Monday, November 20, 2017
Why dust jackets?
There are those who regard dust jackets as little more than packaging. When they acquire a book, they discard the dust jacket as one might discard the box a bottle of cough syrup comes in, then place the product itself on the appropriate shelf.
At one time, this may have even been the sensible attitude toward dust jackets. Dust jackets have been around for only about a century. Before that books were published without them, and nobody felt shortchanged. Dust jackets came about as a marketing scheme, a way to put attractive illustrations, complimentary blurbs and summaries of the contents of that particular book and others to tempt book buyers. They were all about advertising, not dust. As Paul Collins points out in Sixpence House "If you store a book properly, standing up, then the jacket doesn't cover the one part of the book that is actually exposed to dust, which is the top of the pages. So a dust jacket is no such thing at all."

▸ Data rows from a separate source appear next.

(** host-login counts are exact.  A record answers the number of failures of its
    source and address inside the counting window, itself included, since the last
    clear; failures of other keys do not count. *)
Theorem Record_counts R c now log source ip w r now' :
  run R c now log → 0 ≤ R → retention_of w r = R → ip ≠ [] → now ≤ now' →
  (Record_ c now' source ip w r).2
  = count_after (now' - window_of w * minute) (log (hostLoginKey source ip) ++ [now']).
Proof.
  intros Hrun HR Hret Hip Hle. pose proof (login_run_keeps R c now log HR Hrun) as Hk.
  apply (keeps_later Events _ _ _ now') in Hk; [|done].
  assert (Hwr : window_of w ≤ R) by (rewrite <- Hret; unfold retention_of; case_match; prop_of_bool; lia).
  unfold Record_. rewrite bool_decide_eq_false_2 by done. unfold load.
  pose proof (keeps_count _ _ _ _ _ Hk (hostLoginKey source ip) now' (now' - window_of w * minute)
    ltac:(lia) ltac:(unfold minute, second in *; lia)) as Hc.
  rewrite <- cs_get_value in Hc. destruct (cs_get c now' (hostLoginKey source ip)) as [c1 loaded].
  cbn [fst snd] in *. rewrite Hret.
  set (evs := Events (default (mkRecord source ip [] 0 now' 0) loaded) ++ [now']).
  assert (Heq : Z.of_nat (count_if (λ t, (now' - R * minute <? t) && (now' - window_of w * minute <? t)) evs)
    = count_after (now' - window_of w * minute) (List.filter (λ t, now' - R * minute <? t) evs))
    by (unfold count_after; by rewrite count_if_filter).
  rewrite Heq. unfold evs.
  rewrite count_after_trim by (unfold minute, second; lia). rewrite !count_after_app, <- Hc.
  f_equal. by destruct loaded.
Qed.
End manager.
Lemma cut_at_app s r c : c ∉ s → cut_at (s ++ c :: r) c = Some (s, r).
Proof.
  intros Hc. unfold cut_at. rewrite index_byte_first by done. rewrite take_app_length.
  f_equal. f_equal. change (drop (S (length s)) (s ++ c :: r)) with (drop (1 + length s) (s ++ c :: r)).
  rewrite Nat.add_comm, <- drop_drop, drop_app_length. done.
Qed.

(** The two vertical bars a key is cut at. *)
Lemma parse_key sc hc ip :
  "|"%char ∉ sc → "|"%char ∉ hc → ip ≠ [] →
  ParseCCBanKey (CACHE_CCVISITBAN_PRE ++ sc ++ $"|" ++ hc ++ $"|" ++ ip)
  = (if bool_decide (sc = CCBanScopeHost) then sc else CCBanScopeGlobal, hc, ip, true).
Proof.
  intros Hsc Hhc Hip. unfold ParseCCBanKey, trim_prefix.
  assert (Hp : has_prefix (CACHE_CCVISITBAN_PRE ++ sc ++ $"|" ++ hc ++ $"|" ++ ip) CACHE_CCVISITBAN_PRE = true)
    by (apply has_prefix_split; by eexists).
  rewrite Hp. cbn [negb]. rewrite drop_app_length.
  change ($"|" ++ hc ++ $"|" ++ ip) with ("|"%char :: (hc ++ "|"%char :: ip)).
  rewrite cut_at_app by done. rewrite cut_at_app by done.
  by rewrite (bool_decide_eq_false_2 (ip = [])).
Qed.

Lemma parse_built scope hostCode ip :
  "|"%char ∉ hostCode → ip ≠ [] →
  ParseCCBanKey (BuildCCBanKey scope hostCode ip)
  = if bool_decide (scope = CCBanScopeHost) then (CCBanScopeHost, hostCode, ip, true)
    else (CCBanScopeGlobal, [], ip, true).
Proof.
  intros Hh Hip. unfold BuildCCBanKey. case_bool_decide as Hs.
  - subst scope. rewrite parse_key by (done || vm_compute; set_solver). by rewrite bool_decide_eq_true_2.
  - rewrite parse_key by (done || vm_compute; set_solver). by rewrite bool_decide_eq_false_2.
Qed.

(** ban keys.  A key is read back as the scope, site and client it was built from,
    whatever the client string holds, as long as the site code holds no separator; so
    two bans share a key only when they are the same ban. *)
Theorem ban_key_roundtrip scope hostCode ip scope' hostCode' ip' :
  "|"%char ∉ hostCode → ip ≠ [] → "|"%char ∉ hostCode' → ip' ≠ [] →
  ParseCCBanKey (BuildCCBanKey scope hostCode ip)
  = (if bool_decide (scope = CCBanScopeHost) then (CCBanScopeHost, hostCode, ip, true)
     else (CCBanScopeGlobal, [], ip, true)) ∧
  (BuildCCBanKey scope hostCode ip = BuildCCBanKey scope' hostCode' ip' →
   ip = ip' ∧ (scope = CCBanScopeHost ↔ scope' = CCBanScopeHost) ∧ (scope = CCBanScopeHost → hostCode = hostCode')).
Proof.
  intros Hh Hip Hh' Hip'. split; [by apply parse_built|]. intros E.
  pose proof (parse_built scope hostCode ip Hh Hip) as P1. rewrite E, parse_built in P1 by done.
  repeat case_bool_decide; naive_solver.
Qed.

Lemma ban_key_roundtrip_witness :
  ParseCCBanKey (BuildCCBanKey $"host" $"site-1" $"global||8.8.8.8") = ($"host", $"site-1", $"global||8.8.8.8", true).
Proof.
  rewrite (proj1 (ban_key_roundtrip $"host" $"site-1" $"global||8.8.8.8" $"host" [] $"1"
    ltac:(vm_compute; set_solver) ltac:(discriminate) ltac:(set_solver) ltac:(discriminate))). reflexivity.
Defined.

End BanKey.
Lemma seen_absent c now k : has c now k = false → seen c now k !! k = None.
Proof.
  unfold has, seen, WafCache.view. destruct (c !! k) as [item|] eqn:E; [|done].
  destruct (WafCache.live now item); [done|]. intros _. apply lookup_delete_eq.
Qed.

Lemma seen_present c now k : has c now k = true → seen c now k = c.
Proof.
  unfold has, seen, WafCache.view. destruct (c !! k) as [item|]; [|done].
  by destruct (WafCache.live now item).
Qed.

Lemma set_ne c now k (v : cval) ttl k' : k' ≠ k → WafCache.SetWithTTl c now k v ttl !! k' = c !! k'.
Proof. intros. unfold WafCache.SetWithTTl. by rewrite lookup_insert_ne. Qed.

(** A write on an absent key is read back for its whole time to live. *)
Lemma set_fresh_view c now k (v : cval) ttl t :
  c !! k = None → t ≤ now + ttl → WafCache.view (WafCache.SetWithTTl c now k v ttl) t k = Some v.
Proof.
  intros E Ht. unfold WafCache.SetWithTTl. rewrite E, WafCache.view_put, bool_decide_eq_true_2 by done.
  by rewrite (proj2 (Z.leb_le _ _)) by lia.
Qed.

Lemma set_view_ne c now k (v : cval) ttl t k' :
  k' ≠ k → WafCache.view (WafCache.SetWithTTl c now k v ttl) t k' = WafCache.view c t k'.
Proof. intros. unfold WafCache.view. by rewrite set_ne. Qed.

Lemma remove_eq (c : C) k : WafCache.Remove c k = delete k c.
Proof.
  unfold WafCache.Remove. destruct (c !! k) eqn:E; [done|]. symmetry. by apply delete_id.
Qed.

End cache_facts.

Section facts.
Context `{UnicodeCase, TokenBucket}.
Implicit Types w : world.

(** ** Frames *)

Definition keeps {A} (R : relation world) (m : M A) : Prop := ∀ w, R w (m w).1.

Section keeps.
Context (R : relation world) `{!PreOrder R}.

Lemma keeps_ret {A} (a : A) : keeps R (mret a).
Proof. intros w. cbn. reflexivity. Qed.

Lemma keeps_gets {A} (f : world → A) : keeps R (gets f).
Proof. intros w. cbn. reflexivity. Qed.

Lemma keeps_bind {A B} (m : M A) (f : A → M B) : keeps R m → (∀ a, keeps R (f a)) → keeps R (m ≫= f).
Proof.
  intros Hm Hf w. unfold mbind, M_bind. specialize (Hm w). destruct (m w) as [w' a]; cbn in *.
  by etransitivity; [|apply Hf].
Qed.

Because dust jackets were, in fact, just advertising wrappers and, because made of paper, easily worn and torn, most of them were thrown away by book owners, if not at first, then later. That means that old books with their dust jackets still intact are relatively rare, and thus became more valuable to collectors than the same books in the same condition without dust jackets. Today a rare book without its dust jacket is worth much less than one with a dust jacket. Even a ratty dust jacket can enhance the resale value of a good book.
Of course, most of the books we purchase will never be worth more than what we paid for them, with or without their dust jackets. Just the same, most of us now keep the dust jackets and try to keep them in good shape ... just in case.